原文链接:https://blog.csdn.net/weixin_39544891/article/details/157259451
我已经在 draw_tensor2psd.py 里加了调试输出,现在会额外生成一张"模型输入尺寸坐标系"的可视化图,文件名是 *_model.bmp(跟原输出同目录)。

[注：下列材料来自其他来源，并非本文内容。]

Fixpoint lower (s : string) : string :=
  match s with
  | EmptyString => EmptyString
  | String c s' => String (lower_char c) (lower s')
  end.

(** [str.isspace] on one code point below 256. *)
Definition isspace (c : ascii) : bool :=
  in_range 9 13 c || in_range 28 32 c || in_range 133 133 c
  || in_range 160 160 c.

(** [str.strip()] on a list of characters. *)
Fixpoint lstrip (sp : ascii -> bool) (s : list ascii) : list ascii :=
  match s with
  | c :: s' => if sp c then lstrip sp s' else s
  | [] => []
  end.

Definition strip (sp : ascii -> bool) (s : list ascii) : list ascii :=
  rev (lstrip sp (rev (lstrip sp s))).

(** [len] of a value: only strings have a length. *)
Definition len (v : value) : result Z :=
  match v with
  | VStr s => Ok (Z.of_nat (String.length s))
  | VBool _ => Raise (TypeError "object of type 'bool' has no len()")
  | VInt _ => Raise (TypeError "object of type 'int' has no len()")
  end.

(** [str(v)], which is also what an f-string field [{v}] renders. *)
Definition str (v : value) : string :=
  match v with
  | VStr s => s
  | VBool true => "True"
  | VBool false => "False"
  | VInt n => NilEmpty.string_of_int (Z.to_int n)
  end.

(** The slice [s[:k]]: the first [k] characters, and for a negative [k]
    all but the last [-k]. *)
Fixpoint firstn_string (n : nat) (s : string) : string :=
  match n, s with
  | S n', String c s' => String c (firstn_string n' s')
  | _, _ => EmptyString
  end.

Definition slice_to (k : Z) (s : string) : string :=
  if (k <? 0)%Z
  then firstn_string (Z.to_nat (Z.of_nat (String.length s) + k)) s
  else firstn_string (Z.to_nat k) s.

(** [int(s)] in base 10: surrounding whitespace is dropped, one sign is
    allowed, and single underscores may separate digits. *)
Definition int_space (c : ascii) : bool :=
  in_range 9 13 c || in_range 32 32 c || in_range 133 133 c
  || in_range 160 160 c.

Definition is_digit (c : ascii) : bool := in_range 48 57 c.

Fixpoint digits (acc : Z) (after_digit : bool) (s : list ascii) : option Z :=
  match s with
  | [] => if after_digit then Some acc else None
  | c :: s' =>
      if is_digit c
      then digits (10 * acc + Z.of_nat (ord c - 48))%Z true s'
      else if Ascii.eqb c "_"%char
           then if after_digit then digits acc false s' else None
           else None
  end.

Definition int (s : string) : result Z :=
  let bad := Raise (ValueError "invalid literal for int() with base 10") in
  match strip int_space (list_ascii_of_string s) with
  | c :: r =>
      if Ascii.eqb c "-"%char
      then match digits 0 false r with Some n => Ok (- n)%Z | None => bad end
      else if Ascii.eqb c "+"%char
      then match digits 0 false r with Some n => Ok n | None => bad end
      else match digits 0 false (c :: r) with Some n => Ok n | None => bad end
  | [] => bad
  end.

(** [i in d] / [d[i]] on a dict, kept as an association list. *)
Fixpoint dict_get {V : Type} (d : list (Z * V)) (k : Z) : option V :=
  match d with
  | [] => None
  | (k', v) :: d' => if Z.eqb k' k then Some v else dict_get d' k
  end.

(** [enumerate(l)] *)
Fixpoint enumerate_from {A : Type} (i : Z) (l : list A) : list (Z * A) :=
  match l with
  | [] => []
  | x :: l' => (i, x) :: enumerate_from (i + 1)%Z l'
  end.

Definition enumerate {A : Type} (l : list A) : list (Z * A) :=
  enumerate_from 0%Z l.

End Py.

Import Py.

(* ================================================================== *)
(** ** main.py, line 22: str2bool *)

Definition str2bool (v : string) : bool :=
  existsb (String.eqb (lower v)) ["yes"; "true"; "t"; "1"].

(* ================================================================== *)
(** ** textwrap.fill, as the hover callback calls it

    [textwrap.fill(title, width=wraplen)] builds a [TextWrapper] with the
    default options: tabs expanded to 8 columns, whitespace replaced by
    blanks, long words broken, hyphenated words broken after a hyphen,
    whitespace dropped at line ends, no indent, no line limit. *)

Module textwrap.

Definition text := list ascii.

(** [_whitespace = '\t\n\x0b\x0c\r '] *)
Definition whitespace (c : ascii) : bool :=
  in_range 9 13 c || in_range 32 32 c.

(** The character classes of [wordsep_re]: [\w] (word_char), [[^\d\W]]
    (letter) and word_punct, which adds seven punctuation marks to [\w]. *)
Definition word_char (c : ascii) : bool :=
  in_range 48 57 c || in_range 65 90 c || in_range 95 95 c
  || in_range 97 122 c || in_range 170 170 c || in_range 178 179 c
  || in_range 181 181 c || in_range 185 186 c || in_range 188 190 c
  || in_range 192 214 c || in_range 216 246 c || in_range 248 255 c.

Definition letter (c : ascii) : bool := word_char c && negb (is_digit c).

Definition word_punct (c : ascii) : bool :=
  word_char c || in_range 33 34 c || in_range 38 39 c || in_range 44 44 c
  || in_range 46 46 c || in_range 63 63 c.

Definition dash (c : ascii) : bool := in_range 45 45 c.

(** [str.expandtabs(tabsize)]: the column restarts after a line feed or a
    carriage return. *)
Fixpoint expandtabs (tabsize line_pos : nat) (s : text) : text :=
  match s with
  | [] => []
  | c :: s' =>
      if in_range 9 9 c
      then if (0 <? tabsize)%nat
           then let incr := (tabsize - line_pos mod tabsize)%nat in
                repeat " "%char incr
                ++ expandtabs tabsize (line_pos + incr)%nat s'
           else expandtabs tabsize line_pos s'
      else c :: expandtabs tabsize
                  (if in_range 10 10 c || in_range 13 13 c
                   then 0%nat else S line_pos) s'
  end.

(** [_munge_whitespace] *)
Definition _munge_whitespace (s : text) : text :=
  map (fun c => if whitespace c then " "%char else c) (expandtabs 8 0 s).

(** The longest prefix of [s] whose characters satisfy [p], and the rest. *)
Fixpoint span (p : ascii -> bool) (s : text) : text * text :=
  match s with
  | c :: s' =>
      if p c then let (m, r) := span p s' in (c :: m, r) else ([], s)
  | [] => ([], [])
  end.

Definition head_is (p : ascii -> bool) (s : text) : bool :=
  match s with c :: _ => p c | [] => false end.

(** The lookahead [(?= lt -? lt)]. *)
Definition ahead_letters (s : text) : bool :=
  match s with
  | a :: b :: r => letter a && ((dash b && head_is letter r) || letter b)
  | _ => false
  end.

(** The lookahead [(?=-{2,}\w)]. *)
Definition ahead_emdash (s : text) : bool :=
  let (d, r) := span dash s in (2 <=? List.length d)%nat && head_is word_char r.

(** The lookbehinds [(?<=lt{2}-) | (?<=lt-lt-)], tried right after a
    hyphen; [b] is the text before that hyphen, last character first. *)
Definition behind_hyphen (b : text) : bool :=
  match b with
  | x :: y :: r =>
      (letter x && letter y) || (letter x && dash y && head_is letter r)
  | _ => false
  end.

(** The third alternative of [wordsep_re] once its first character is
    taken: the lazy [nws+?] grows one character at a time until the word
    can end, after a hyphen inside a hyphenated word, before whitespace or
    the end of the text, or before an em-dash.  [b] is the text read so
    far, last character first; the result is the rest of the chunk and the
    text after it. *)
Fixpoint word_tail (b s : text) : text * text :=
  match s with
  | [] => ([], [])
  | c :: s' =>
      if dash c && behind_hyphen b && ahead_letters s' then ([c], s')
      else if whitespace c then ([], s)
      else if head_is word_punct b && ahead_emdash s then ([], s)
      else let (m, r) := word_tail (c :: b) s' in (c :: m, r)
  end.

(** One match of [wordsep_re] at the start of a non-empty [s]: a run of
    whitespace, an em-dash between words, or a word. *)
Definition wordsep_match (b s : text) : option (text * text) :=
  match s with
  | [] => None
  | c :: s' =>
      if whitespace c then Some (span whitespace s)
      else if head_is word_punct b && ahead_emdash s then Some (span dash s)
      else let (m, r) := word_tail (c :: b) s' in Some (c :: m, r)
  end.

这张图直接用原始坐标(未缩放)画在 608×736 的图上,用来判断"坐标本身是否正确"。
你现在遇到"仍不对",请按这个顺序排查:
1) 先看 _model.bmp 是否正确(最关键)
- 如果 _model.bmp 是正确的
→ 说明解码坐标没问题,问题一定在"映射回原图"
→ 下一步只需要检查:
- 原图尺寸是否真的是 480×544
- MODEL_IN_W/H 是否确认为 608×736
- 是否存在"用错了原图文件"的情况(图不是推理时用的那张)
- 如果 _model.bmp 也不正确
→ 说明问题在下位机解码/尺寸理解
→ 需要继续检查 inWidth/inHeight 是否与真实模型输入一致
→ 或者 inWidth/inHeight 在下位机实际是"反过来的"(W/H 颠倒)
2) 确认下位机实际输入尺寸
在 main.c 的 readInput() 里,已经打印了:
Image Pre processing for image of size %d x %d
你要确认输出里是:
- 原图:480×544
- 模型输入:608×736
如果这里打印的原图不是 480×544,说明你画的原图和推理用的原图不是同一张。
3) 快速验证 W/H 是否颠倒
你可以临时改一下:
MODEL_IN_W = 736
MODEL_IN_H = 608
如果这样 _model.bmp 反而更对,说明 W/H 在某处被当成 H/W 了(常见于配置或导出阶段)。
4) 验证 raw 坐标范围
在 draw_tensor2psd.py 里随便打印一个框的 raw 坐标:
if i == 0:
print("raw:", raw_x1, raw_y1, raw_x2, raw_y2, raw_x3, raw_y3, raw_x4, raw_y4)
正常情况下,raw 坐标应该落在:
- x ∈ [0, 608]
- y ∈ [0, 736]
如果超出很多,解码逻辑或尺度还不对。
5) 请你回传这两张图
- 原输出(缩放到原图)
- _model.bmp 输出
我可以直接对比两张图判断问题在哪一层。
如果你愿意,我也可以把脚本再升级成:
一次输出三张图(原图、模型输入图、W/H 交换图),这样一眼就能判断错在哪里。
已升级:现在会输出 三张图,用于快速定位 W/H 是否颠倒或映射有误。
输出文件:
- 原图坐标(已缩放回原图):*_psd.bmp(原逻辑)
- 模型输入坐标:*_model.bmp(608×736)
- 交换 W/H 坐标:*_model_swap.bmp(736×608)
只要对比 _model.bmp 和 _model_swap.bmp 哪张更像"正确结果",就能判断 W/H 是否被某个环节搞反。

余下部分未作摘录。